[Dataset entries]
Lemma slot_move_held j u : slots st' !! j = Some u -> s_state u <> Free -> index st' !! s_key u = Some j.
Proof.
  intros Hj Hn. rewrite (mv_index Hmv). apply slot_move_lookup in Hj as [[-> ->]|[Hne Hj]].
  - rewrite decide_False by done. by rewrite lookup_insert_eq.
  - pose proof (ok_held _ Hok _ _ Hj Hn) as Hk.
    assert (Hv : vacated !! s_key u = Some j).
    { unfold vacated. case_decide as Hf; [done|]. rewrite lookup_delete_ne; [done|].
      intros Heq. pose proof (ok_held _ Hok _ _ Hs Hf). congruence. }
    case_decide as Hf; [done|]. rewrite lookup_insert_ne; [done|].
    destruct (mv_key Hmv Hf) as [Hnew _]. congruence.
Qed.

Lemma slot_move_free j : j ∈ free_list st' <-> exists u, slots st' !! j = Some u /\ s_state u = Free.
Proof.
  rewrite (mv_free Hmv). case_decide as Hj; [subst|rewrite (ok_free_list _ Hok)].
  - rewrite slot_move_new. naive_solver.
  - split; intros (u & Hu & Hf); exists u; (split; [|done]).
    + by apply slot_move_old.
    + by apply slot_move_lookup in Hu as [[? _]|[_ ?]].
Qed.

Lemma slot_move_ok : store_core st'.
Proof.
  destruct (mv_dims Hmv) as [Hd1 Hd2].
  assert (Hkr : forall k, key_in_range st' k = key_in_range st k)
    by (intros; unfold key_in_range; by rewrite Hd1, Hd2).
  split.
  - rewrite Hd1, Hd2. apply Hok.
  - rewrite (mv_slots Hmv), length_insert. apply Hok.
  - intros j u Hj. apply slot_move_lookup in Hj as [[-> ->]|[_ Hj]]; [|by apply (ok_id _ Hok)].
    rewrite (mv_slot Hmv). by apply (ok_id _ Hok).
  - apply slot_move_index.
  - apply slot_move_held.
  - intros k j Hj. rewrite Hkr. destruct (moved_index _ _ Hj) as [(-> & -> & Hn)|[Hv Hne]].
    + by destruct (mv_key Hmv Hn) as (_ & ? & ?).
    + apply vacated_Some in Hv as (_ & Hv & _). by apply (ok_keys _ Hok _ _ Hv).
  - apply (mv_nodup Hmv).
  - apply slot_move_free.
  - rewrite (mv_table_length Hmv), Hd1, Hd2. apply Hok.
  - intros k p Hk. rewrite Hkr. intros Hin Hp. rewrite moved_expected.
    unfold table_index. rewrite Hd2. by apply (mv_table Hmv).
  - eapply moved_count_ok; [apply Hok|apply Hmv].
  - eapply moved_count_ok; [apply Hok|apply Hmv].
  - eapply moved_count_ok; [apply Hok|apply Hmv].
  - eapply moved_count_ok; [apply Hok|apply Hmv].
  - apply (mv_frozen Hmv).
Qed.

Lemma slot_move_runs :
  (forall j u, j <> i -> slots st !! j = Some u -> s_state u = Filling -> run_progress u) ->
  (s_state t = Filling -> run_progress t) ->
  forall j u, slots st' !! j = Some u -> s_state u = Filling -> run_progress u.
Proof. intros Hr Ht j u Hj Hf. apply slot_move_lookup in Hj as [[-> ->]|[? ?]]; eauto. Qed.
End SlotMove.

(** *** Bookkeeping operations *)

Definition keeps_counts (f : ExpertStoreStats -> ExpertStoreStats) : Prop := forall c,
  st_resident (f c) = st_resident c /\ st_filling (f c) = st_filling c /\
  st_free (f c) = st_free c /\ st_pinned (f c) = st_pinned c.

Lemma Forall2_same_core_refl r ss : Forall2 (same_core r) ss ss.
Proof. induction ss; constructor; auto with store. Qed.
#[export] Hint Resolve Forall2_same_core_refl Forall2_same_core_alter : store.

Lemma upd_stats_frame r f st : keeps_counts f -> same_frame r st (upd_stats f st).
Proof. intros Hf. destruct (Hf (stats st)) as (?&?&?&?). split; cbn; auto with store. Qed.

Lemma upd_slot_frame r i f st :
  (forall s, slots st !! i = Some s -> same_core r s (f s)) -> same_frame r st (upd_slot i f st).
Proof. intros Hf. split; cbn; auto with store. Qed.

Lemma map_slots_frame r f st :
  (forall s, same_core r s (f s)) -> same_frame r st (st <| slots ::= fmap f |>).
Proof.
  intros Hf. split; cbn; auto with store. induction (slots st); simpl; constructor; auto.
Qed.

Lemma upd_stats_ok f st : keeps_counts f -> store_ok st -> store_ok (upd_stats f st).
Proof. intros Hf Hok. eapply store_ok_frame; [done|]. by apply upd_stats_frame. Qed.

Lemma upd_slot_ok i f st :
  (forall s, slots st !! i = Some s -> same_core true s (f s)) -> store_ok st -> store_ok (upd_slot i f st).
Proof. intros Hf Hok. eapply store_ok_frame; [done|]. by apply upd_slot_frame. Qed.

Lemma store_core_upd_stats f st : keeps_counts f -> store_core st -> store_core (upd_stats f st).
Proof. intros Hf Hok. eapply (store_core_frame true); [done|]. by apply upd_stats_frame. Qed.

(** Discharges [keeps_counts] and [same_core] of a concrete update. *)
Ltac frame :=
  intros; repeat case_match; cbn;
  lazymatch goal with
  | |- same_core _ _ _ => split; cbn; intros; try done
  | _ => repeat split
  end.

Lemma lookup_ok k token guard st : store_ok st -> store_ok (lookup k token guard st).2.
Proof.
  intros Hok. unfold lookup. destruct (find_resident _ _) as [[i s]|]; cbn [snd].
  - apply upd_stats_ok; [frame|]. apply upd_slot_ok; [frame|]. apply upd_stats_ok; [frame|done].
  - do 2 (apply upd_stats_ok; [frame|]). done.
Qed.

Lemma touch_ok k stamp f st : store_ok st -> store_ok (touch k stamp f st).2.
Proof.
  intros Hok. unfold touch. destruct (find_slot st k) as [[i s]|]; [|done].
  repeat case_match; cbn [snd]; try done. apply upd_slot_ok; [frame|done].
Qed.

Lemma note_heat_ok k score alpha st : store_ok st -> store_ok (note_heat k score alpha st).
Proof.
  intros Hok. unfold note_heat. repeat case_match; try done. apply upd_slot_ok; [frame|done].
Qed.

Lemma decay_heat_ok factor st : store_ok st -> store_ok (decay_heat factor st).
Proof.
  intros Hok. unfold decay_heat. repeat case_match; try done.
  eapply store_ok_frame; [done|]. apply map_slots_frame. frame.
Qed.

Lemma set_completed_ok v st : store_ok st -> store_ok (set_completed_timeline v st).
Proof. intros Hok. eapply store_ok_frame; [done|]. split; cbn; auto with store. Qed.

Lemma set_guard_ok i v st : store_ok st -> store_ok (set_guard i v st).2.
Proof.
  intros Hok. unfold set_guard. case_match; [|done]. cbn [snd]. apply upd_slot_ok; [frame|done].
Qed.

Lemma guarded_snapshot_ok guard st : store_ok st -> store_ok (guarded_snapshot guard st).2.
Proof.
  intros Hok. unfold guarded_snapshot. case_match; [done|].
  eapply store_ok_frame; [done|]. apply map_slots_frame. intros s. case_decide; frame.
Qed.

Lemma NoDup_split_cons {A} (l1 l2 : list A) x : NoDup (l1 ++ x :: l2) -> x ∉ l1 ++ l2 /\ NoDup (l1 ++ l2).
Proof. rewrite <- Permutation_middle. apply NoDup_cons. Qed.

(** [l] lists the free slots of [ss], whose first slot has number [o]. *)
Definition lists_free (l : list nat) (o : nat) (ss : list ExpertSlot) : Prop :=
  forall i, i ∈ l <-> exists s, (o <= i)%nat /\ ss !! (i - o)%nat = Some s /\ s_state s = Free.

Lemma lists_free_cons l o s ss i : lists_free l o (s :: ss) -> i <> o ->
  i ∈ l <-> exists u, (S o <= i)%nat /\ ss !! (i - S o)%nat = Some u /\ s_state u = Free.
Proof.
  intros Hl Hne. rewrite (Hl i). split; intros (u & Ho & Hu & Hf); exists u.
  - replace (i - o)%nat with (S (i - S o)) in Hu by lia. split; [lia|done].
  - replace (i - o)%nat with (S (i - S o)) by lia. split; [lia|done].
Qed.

- [Exercise directions]: Print precisely the lines from the one with "o)) by lia. split; [lia|done]." through the end of the data above, adding nothing.

- [The answer]:
  - replace (i - o)%nat with (S (i - S o)) by lia. split; [lia|done].
Qed.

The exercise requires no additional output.